The effects of obesity on lumbar biomechanics are not fully understood. The aims of this study were to analyze the biomechanical differences between cadaveric L4–5 lumbar spine segments from a large group of nonobese (body mass index [BMI] < 30 kg/m2) and obese (BMI ≥ 30 kg/m2) donors and to determine if there were any radiological differences between spines from nonobese and obese donors using MR imaging.

METHODS

A total of 168 intact L4–5 spinal segments (87 males and 81 females) were tested using pure-moment loading, simulating flexion-extension, lateral bending, and axial rotation. Axial compression tests were performed on 38 of the specimens. Sex, age, and BMI were analyzed with biomechanical parameters using 1-way ANOVA, Pearson correlation, and multiple regression analyses. MR images were obtained in 12 specimens (8 from obese and 4 from nonobese donors) using a 3-T MR scanner.

RESULTS

The segments from the obese male group allowed significantly greater range of motion (ROM) than those from the nonobese male group during axial rotation (p = 0.018), while there was no difference between segments from obese and nonobese females (p = 0.687).

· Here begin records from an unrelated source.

Lemma step_sessions c i x : x ∈ sessions (input_step c i) -> mints x i \/ x ∈ sessions c /\ ~ revokes x i.
Proof.
  destruct i as [route r now fresh| | |t]; [|by right; split; [done|by apply not_revoked]..|].
  2: { cbn. destruct (strategies c); right; (split; [done|by apply not_revoked]). }
  cbn [input_step]. assert (forall rt, rt <> DeleteSession -> sessions (handle sha256 url_host a rt r now fresh c).2 ⊆ sessions c ->
    x ∈ sessions (handle sha256 url_host a rt r now fresh c).2 ->
    mints x (Requested rt r now fresh) \/ x ∈ sessions c /\ ~ revokes x (Requested rt r now fresh)) as Hother.
  { intros rt Hne Hsub Hx. right. split; [by apply Hsub|]. apply not_revoked. by intros ? ? ? [= E _ _ _]. }
  destruct route.
  3,4,5,6,7,8,9,10,11: apply Hother; [done|cbn [handle]].
  - cbn [handle]. intros [Hm|Hx]%post_session_elem; [by left|right]. split; [done|]. by apply not_revoked.
  - cbn [handle]. intros [Hx [[e He]|Hr]]%(delete_session_elem _ now fresh); right; (split; [done|]); [|done].
    intros (r' & t & f & h & i & [= <- <- <-] & E1 & _). congruence.
  - unfold get_session. destruct (authenticated _ _ _ _ _) as [[e|ok] c'] eqn:Ea; by apply authenticated_spec in Ea as [(m & -> & Hm) _].
  - by apply get_guarded_drops.
  - by apply get_guarded_drops.
  - apply get_guarded_drops, open_stream_keeps.
  - apply post_guarded_sessions. intros c0. by rewrite decide_write_keeps.
  - apply post_guarded_sessions. intros c0. apply policy_write_keeps.
  - apply post_guarded_sessions. intros c0. apply policy_write_keeps.
  - apply post_guarded_sessions. intros c0. apply strategy_write_keeps.
  - unfold send_shell. destruct (authenticated _ _ _ _ _) as [[e|ok] c'] eqn:Ea; by apply authenticated_spec in Ea as [(m & -> & Hm) _].
Qed.

Lemma sessions_opened p k t l x : x ∈ sessions (after l (booted p k t)) -> open_session x l.
Proof.
  induction l as [|i l IH] using rev_ind; [by intros ?%elem_of_nil|]. rewrite after_snoc.
  intros [Hm|[Hx Hr]]%step_sessions; [by apply open_session_minted|]. apply open_session_snoc; [by apply IH|done].
Qed.
(** *** Who changes the policy and the strategies *)

(** The request carries the token, or a cookie an earlier sign-in with the token minted that
    no sign-out has revoked since and that has not expired. *)
Definition trusted (r : HttpRequest) (now : Z) (l : list Input) : Prop :=
  verifyAuthorizationHeader sha256 a (authorization r) = true \/
  exists header i e, readCookie (cookies r) SESSION_COOKIE = inr header /\ truthy header = Some i /\
    open_session (sha256 i, e) l /\ now < e.

Definition changed (c c' : ControlPlane) : Prop := policy c' <> policy c \/ strategies c' <> strategies c.

Lemma drops_unchanged c c' : drops c c' -> ~ changed c c'.
Proof. intros (m & -> & _) [H|H]; by apply H. Qed.

Lemma unchanged c c' : policy c' = policy c -> strategies c' = strategies c -> ~ changed c c'.
Proof. intros H1 H2 [H|H]; by apply H. Qed.

Lemma post_session_keeps r now fresh c : let c' := (post_session sha256 url_host a r now fresh c).2 in
  policy c' = policy c /\ strategies c' = strategies c /\ streams c' = streams c.
Proof.
  unfold post_session. destruct (writable _ _); [done|]. destruct (negb _); [done|]. cbv zeta.
  destruct (_ <? _); [done|]. destruct (field_of r "token") as [[]|]; try done. destruct (verifyToken _ _ _); [|done].
  by destruct (createSession _ _ _ _ _).
Qed.

Lemma delete_session_keeps r c : let c' := (delete_session sha256 a r c).2 in
  policy c' = policy c /\ strategies c' = strategies c /\ streams c' = streams c.
Proof. unfold delete_session. by destruct (readCookie _ _). Qed.

Lemma handle_changed route r now fresh c : changed c (handle sha256 url_host a route r now fresh c).2 ->
  allowed_write SCOPE_POLICY r now c.
Proof.
  assert (forall reply, (forall c0, sessions (reply c0).2 = sessions c0 /\ policy (reply c0).2 = policy c0 /\
    strategies (reply c0).2 = strategies c0) -> ~ changed c (get_guarded sha256 a reply r now c).2) as Hget.
  { intros reply Hr. apply unchanged; by apply get_guarded_drops. }
  assert (forall write, changed c (post_guarded sha256 url_host a SCOPE_POLICY write r now c).2 ->
    allowed_write SCOPE_POLICY r now c) as Hpost.
  { intros write. destruct (post_guarded_spec SCOPE_POLICY write r now c) as [(reply & c' & -> & Hd)|(c' & _ & _ & Ha)]; [|done].
    intros H. by apply drops_unchanged in H. }
  destruct route; cbn [handle]; intros H; try by (exfalso; revert H; by apply Hget).
  - exfalso. revert H. apply unchanged; apply post_session_keeps.
  - exfalso. revert H. apply unchanged; apply delete_session_keeps.
  - exfalso. revert H. unfold get_session. destruct (authenticated _ _ _ _ _) as [[e|ok] c'] eqn:Ea;
      apply authenticated_spec in Ea as [Hd _]; by apply drops_unchanged.
  - exfalso. revert H. apply Hget, open_stream_keeps.
  - exfalso. revert H.
    destruct (post_guarded_spec SCOPE_APPROVE (decide_write r) r now c) as [(reply & c' & -> & Hd)|(c' & -> & Hd & _)];
      [|rewrite decide_write_keeps]; by apply drops_unchanged.
  - by apply Hpost in H.
  - by apply Hpost in H.
  - by apply Hpost in H.
  - exfalso. revert H. unfold send_shell. destruct (authenticated _ _ _ _ _) as [[e|ok] c'] eqn:Ea;
      apply authenticated_spec in Ea as [Hd _]; by apply drops_unchanged.
Qed.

There were no differences in ROM between spines from obese and nonobese donors during flexion-extension or lateral bending for either sex. In the nonobese population, the ROM during axial rotation was significantly greater for females than for males (p = 0.009). There was no significant difference between sexes in the obese population (p = 0.892). Axial compressive stiffness was significantly greater for the obese than the nonobese population for both the female-only group and the entire study group (p < 0.01); however, the difference was nonsignificant in the male population (p = 0.304). Correlation analysis confirmed a significant negative correlation between BMI and resistance to deformation during axial compression in the female group (R = −0.65, p = 0.004), with no relationship in the male group (R = 0.03, p = 0.9). There was also a significant negative correlation between ROM during flexion-extension and BMI for the female group (R = −0.38, p = 0.001), with no relationship for the male group (R = 0.06, p = 0.58). Qualitative analysis using MR imaging indicated greater facet degeneration and a greater incidence of disc herniations in the obese group than in the control group.

CONCLUSIONS

Based on flexibility and compression tests, lumbar spinal segments from obese versus nonobese donors seem to behave differently, biomechanically, during axial rotation and compression. The differences are more pronounced in women. MR imaging suggests that these differences may be due to greater facet degeneration and an increased amount of disc herniation in the spines from obese individuals.